→ **To do**: Only the lines from the top of the data through the one with "(** A text with" are to be written out, each exactly as it stands.

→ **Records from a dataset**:
= = = =
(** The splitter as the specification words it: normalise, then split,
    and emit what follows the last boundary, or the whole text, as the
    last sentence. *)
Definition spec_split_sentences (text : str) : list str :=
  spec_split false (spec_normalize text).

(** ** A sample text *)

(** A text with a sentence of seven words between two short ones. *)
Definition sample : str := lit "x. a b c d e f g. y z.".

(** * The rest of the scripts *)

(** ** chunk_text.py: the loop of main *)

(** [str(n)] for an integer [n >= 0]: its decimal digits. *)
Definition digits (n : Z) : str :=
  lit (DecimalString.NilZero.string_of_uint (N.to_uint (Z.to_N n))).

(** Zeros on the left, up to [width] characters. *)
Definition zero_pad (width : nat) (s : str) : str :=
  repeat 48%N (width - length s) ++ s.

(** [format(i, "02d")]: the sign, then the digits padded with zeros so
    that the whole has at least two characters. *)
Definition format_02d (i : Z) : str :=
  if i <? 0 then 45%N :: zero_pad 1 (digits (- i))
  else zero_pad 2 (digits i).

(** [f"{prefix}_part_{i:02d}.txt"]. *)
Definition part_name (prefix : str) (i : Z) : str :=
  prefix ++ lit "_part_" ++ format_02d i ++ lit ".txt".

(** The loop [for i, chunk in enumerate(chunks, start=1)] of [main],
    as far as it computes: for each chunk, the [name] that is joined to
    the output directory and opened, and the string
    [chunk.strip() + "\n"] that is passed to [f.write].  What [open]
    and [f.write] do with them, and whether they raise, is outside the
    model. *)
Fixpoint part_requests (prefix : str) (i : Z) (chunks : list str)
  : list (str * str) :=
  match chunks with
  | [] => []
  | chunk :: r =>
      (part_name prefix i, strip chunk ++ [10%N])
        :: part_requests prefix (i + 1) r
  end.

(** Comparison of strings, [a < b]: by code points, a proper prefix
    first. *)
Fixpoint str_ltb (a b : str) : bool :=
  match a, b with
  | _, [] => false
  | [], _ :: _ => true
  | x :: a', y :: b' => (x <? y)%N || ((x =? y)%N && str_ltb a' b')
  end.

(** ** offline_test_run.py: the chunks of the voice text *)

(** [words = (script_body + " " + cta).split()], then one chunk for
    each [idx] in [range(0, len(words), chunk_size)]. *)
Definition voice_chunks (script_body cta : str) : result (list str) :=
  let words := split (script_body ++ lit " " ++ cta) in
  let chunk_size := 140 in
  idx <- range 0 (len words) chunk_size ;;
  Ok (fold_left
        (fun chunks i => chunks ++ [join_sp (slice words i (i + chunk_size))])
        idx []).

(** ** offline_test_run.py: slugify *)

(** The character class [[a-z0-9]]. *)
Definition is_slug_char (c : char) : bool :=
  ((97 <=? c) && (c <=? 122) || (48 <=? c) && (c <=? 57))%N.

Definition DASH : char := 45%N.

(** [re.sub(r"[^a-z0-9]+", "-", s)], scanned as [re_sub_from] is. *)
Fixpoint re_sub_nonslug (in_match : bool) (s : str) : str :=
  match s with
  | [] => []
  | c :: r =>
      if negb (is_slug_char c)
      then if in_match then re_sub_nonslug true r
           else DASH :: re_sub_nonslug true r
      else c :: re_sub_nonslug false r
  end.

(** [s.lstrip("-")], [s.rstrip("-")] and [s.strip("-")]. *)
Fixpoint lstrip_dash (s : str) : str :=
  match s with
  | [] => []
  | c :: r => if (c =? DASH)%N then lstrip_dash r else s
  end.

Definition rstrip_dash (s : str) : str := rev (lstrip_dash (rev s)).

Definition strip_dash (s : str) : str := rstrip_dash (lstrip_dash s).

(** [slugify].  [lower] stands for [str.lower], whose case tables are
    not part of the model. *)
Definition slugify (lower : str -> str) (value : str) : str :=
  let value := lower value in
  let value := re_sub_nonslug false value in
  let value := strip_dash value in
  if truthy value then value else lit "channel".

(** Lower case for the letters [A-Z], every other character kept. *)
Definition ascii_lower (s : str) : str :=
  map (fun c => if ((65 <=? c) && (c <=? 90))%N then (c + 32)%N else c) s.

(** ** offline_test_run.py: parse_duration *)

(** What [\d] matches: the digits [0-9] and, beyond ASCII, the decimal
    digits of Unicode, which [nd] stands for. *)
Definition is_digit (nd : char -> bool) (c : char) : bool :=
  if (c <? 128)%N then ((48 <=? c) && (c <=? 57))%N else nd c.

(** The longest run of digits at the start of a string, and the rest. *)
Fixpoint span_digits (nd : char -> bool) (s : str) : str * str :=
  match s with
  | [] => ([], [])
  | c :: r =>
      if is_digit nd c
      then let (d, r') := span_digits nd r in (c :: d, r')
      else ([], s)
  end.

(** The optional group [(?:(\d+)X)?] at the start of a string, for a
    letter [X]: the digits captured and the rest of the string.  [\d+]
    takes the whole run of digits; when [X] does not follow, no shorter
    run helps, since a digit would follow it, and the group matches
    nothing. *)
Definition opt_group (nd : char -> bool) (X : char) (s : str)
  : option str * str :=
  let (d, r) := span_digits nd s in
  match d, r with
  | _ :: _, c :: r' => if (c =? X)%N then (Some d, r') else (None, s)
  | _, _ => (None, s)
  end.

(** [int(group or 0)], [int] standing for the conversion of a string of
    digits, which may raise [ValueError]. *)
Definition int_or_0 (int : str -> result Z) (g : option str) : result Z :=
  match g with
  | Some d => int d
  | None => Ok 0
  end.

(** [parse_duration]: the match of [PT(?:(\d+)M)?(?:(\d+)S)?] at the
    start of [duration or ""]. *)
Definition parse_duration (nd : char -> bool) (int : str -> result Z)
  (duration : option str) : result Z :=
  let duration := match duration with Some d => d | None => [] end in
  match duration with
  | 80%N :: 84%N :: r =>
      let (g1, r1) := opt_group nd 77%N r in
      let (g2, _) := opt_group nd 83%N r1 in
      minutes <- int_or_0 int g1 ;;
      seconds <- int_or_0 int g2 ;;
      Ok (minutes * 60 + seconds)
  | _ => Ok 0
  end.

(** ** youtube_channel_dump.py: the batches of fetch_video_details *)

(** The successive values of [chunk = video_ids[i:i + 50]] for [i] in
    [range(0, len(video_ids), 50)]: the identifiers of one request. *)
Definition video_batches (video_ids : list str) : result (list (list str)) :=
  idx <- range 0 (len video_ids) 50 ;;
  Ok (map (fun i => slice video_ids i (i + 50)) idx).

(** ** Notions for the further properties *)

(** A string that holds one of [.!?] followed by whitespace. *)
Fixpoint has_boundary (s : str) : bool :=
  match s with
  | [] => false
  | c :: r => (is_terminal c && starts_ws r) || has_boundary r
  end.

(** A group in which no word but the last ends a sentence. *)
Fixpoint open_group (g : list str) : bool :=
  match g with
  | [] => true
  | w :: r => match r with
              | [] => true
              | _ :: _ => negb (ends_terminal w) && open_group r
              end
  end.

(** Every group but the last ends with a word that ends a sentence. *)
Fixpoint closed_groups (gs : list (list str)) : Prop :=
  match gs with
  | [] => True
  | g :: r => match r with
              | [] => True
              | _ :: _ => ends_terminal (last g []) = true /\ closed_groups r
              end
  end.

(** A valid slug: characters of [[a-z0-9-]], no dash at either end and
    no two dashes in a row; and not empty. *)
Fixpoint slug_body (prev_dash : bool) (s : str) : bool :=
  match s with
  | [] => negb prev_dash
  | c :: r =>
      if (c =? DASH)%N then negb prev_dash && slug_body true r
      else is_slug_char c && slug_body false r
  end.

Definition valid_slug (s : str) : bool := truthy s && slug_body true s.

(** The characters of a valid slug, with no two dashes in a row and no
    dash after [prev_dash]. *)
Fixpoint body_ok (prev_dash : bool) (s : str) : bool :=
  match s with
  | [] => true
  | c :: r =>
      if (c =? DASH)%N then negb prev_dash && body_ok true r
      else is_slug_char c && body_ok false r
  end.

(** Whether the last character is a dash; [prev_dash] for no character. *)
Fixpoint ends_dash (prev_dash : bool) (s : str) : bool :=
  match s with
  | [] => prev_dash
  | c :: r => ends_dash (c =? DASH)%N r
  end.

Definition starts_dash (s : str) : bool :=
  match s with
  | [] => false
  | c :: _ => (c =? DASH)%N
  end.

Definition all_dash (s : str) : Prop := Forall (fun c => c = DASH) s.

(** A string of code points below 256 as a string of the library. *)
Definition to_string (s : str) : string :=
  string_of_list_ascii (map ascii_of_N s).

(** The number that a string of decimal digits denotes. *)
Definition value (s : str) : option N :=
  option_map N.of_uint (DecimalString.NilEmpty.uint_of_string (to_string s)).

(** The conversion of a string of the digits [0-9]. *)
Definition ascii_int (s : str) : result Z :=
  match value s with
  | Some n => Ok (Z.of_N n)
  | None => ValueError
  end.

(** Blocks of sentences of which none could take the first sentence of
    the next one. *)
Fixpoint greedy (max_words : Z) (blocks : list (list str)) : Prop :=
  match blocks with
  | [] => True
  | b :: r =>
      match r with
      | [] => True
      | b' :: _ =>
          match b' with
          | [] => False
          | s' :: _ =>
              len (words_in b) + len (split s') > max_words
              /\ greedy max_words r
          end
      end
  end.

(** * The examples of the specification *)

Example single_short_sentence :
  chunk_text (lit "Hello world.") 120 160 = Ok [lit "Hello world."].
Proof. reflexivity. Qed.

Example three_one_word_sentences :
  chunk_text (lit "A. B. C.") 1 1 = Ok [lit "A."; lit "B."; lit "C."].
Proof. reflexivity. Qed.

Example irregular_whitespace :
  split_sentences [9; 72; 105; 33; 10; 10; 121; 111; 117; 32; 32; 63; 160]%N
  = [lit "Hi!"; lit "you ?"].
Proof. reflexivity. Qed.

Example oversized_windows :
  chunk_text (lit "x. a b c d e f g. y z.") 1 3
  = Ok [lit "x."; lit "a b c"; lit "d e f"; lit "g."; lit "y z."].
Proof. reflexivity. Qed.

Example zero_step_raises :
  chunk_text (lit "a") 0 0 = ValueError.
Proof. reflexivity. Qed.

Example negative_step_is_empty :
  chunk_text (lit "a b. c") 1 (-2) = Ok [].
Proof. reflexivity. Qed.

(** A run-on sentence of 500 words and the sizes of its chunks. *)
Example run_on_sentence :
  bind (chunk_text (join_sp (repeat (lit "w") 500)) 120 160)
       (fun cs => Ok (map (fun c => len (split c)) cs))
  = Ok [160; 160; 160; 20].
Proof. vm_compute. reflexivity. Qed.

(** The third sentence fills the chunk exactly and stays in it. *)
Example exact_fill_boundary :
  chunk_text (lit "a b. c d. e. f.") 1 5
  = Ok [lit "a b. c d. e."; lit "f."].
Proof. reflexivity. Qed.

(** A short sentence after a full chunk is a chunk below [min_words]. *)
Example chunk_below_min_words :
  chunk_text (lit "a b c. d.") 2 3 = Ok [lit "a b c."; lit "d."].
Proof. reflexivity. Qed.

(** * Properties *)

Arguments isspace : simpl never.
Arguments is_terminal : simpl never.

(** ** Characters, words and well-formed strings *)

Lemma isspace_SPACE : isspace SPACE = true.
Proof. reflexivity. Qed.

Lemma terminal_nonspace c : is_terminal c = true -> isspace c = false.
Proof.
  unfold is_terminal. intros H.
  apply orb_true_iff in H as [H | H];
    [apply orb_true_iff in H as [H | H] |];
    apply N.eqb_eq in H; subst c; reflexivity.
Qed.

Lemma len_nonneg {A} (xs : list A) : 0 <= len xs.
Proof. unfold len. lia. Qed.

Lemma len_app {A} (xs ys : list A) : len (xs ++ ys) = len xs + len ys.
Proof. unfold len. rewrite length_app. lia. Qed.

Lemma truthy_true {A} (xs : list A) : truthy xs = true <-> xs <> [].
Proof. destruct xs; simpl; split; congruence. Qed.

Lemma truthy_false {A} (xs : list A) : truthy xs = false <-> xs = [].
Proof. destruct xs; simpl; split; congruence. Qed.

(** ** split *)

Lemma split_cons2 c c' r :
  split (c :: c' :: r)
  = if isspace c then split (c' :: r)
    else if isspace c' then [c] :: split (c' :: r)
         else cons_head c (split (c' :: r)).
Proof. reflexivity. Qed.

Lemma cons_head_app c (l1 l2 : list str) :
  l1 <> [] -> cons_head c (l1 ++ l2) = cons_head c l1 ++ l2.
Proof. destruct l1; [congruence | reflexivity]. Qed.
= = = =
→ **Answer to this problem**:
(** The splitter as the specification words it: normalise, then split,
    and emit what follows the last boundary, or the whole text, as the
    last sentence. *)
Definition spec_split_sentences (text : str) : list str :=
  spec_split false (spec_normalize text).

(** ** A sample text *)

(** A text with a sentence of seven words between two short ones. *)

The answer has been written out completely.